### Your assignment
When the line containing "destruct (String.eqb _ _) eqn:Ex." appears in the entries below, begin printing there and stop after the line containing "apply andb_prop in A as [A"; print each of those lines exactly and no other line.

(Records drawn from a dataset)
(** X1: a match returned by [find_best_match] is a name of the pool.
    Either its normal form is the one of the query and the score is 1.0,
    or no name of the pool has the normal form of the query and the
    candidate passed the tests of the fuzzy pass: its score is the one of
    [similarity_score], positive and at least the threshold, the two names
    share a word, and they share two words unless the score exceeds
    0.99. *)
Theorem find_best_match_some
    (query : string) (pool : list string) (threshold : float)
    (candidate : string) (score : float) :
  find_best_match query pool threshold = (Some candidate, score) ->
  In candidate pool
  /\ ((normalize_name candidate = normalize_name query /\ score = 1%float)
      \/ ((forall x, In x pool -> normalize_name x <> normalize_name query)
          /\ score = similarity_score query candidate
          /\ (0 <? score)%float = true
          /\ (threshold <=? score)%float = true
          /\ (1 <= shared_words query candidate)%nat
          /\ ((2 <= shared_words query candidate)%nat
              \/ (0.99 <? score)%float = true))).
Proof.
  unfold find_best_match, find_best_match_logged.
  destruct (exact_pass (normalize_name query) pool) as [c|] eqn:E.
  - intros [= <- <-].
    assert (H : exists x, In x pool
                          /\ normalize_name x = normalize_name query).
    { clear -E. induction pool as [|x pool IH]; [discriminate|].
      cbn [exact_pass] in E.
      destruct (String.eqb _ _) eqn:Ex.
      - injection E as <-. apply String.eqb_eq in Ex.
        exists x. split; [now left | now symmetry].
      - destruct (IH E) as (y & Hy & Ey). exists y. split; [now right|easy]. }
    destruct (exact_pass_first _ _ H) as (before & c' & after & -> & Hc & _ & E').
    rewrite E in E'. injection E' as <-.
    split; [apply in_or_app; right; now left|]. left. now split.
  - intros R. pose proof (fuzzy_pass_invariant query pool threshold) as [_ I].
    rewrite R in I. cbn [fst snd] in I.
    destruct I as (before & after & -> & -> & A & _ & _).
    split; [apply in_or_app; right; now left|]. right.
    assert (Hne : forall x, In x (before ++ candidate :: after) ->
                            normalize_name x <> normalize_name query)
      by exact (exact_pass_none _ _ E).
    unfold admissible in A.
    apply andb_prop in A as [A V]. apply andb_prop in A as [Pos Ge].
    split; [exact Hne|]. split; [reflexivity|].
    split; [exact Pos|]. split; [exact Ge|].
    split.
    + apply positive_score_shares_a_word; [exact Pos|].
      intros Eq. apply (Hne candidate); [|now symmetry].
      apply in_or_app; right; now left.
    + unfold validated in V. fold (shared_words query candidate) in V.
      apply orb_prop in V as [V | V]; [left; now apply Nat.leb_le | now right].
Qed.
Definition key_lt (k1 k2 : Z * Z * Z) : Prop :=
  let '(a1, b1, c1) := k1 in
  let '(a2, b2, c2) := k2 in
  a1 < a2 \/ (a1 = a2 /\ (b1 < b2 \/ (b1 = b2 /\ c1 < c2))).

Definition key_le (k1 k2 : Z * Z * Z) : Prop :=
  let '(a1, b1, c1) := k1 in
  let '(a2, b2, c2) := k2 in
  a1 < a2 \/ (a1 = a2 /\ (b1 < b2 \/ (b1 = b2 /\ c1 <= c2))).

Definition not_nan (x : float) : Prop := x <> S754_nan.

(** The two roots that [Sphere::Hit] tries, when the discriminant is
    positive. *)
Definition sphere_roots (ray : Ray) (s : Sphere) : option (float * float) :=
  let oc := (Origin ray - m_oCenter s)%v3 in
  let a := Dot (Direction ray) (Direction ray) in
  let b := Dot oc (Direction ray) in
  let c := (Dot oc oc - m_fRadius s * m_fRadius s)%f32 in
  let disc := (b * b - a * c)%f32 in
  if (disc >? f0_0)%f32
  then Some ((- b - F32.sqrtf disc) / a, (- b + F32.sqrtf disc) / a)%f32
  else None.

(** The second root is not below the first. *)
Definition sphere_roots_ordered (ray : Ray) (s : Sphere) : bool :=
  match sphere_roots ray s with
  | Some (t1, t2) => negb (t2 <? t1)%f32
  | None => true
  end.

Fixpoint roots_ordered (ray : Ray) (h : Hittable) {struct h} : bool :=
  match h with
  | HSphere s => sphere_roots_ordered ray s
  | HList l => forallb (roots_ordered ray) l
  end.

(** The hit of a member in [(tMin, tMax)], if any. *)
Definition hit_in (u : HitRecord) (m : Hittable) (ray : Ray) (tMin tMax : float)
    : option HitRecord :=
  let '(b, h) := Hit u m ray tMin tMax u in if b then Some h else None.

### Exercise result
      destruct (String.eqb _ _) eqn:Ex.
      - injection E as <-. apply String.eqb_eq in Ex.
        exists x. split; [now left | now symmetry].
      - destruct (IH E) as (y & Hy & Ey). exists y. split; [now right|easy]. }
    destruct (exact_pass_first _ _ H) as (before & c' & after & -> & Hc & _ & E').
    rewrite E in E'. injection E' as <-.
    split; [apply in_or_app; right; now left|]. left. now split.
  - intros R. pose proof (fuzzy_pass_invariant query pool threshold) as [_ I].
    rewrite R in I. cbn [fst snd] in I.
    destruct I as (before & after & -> & -> & A & _ & _).
    split; [apply in_or_app; right; now left|]. right.
    assert (Hne : forall x, In x (before ++ candidate :: after) ->
                            normalize_name x <> normalize_name query)
      by exact (exact_pass_none _ _ E).
    unfold admissible in A.
    apply andb_prop in A as [A V]. apply andb_prop in A as [Pos Ge].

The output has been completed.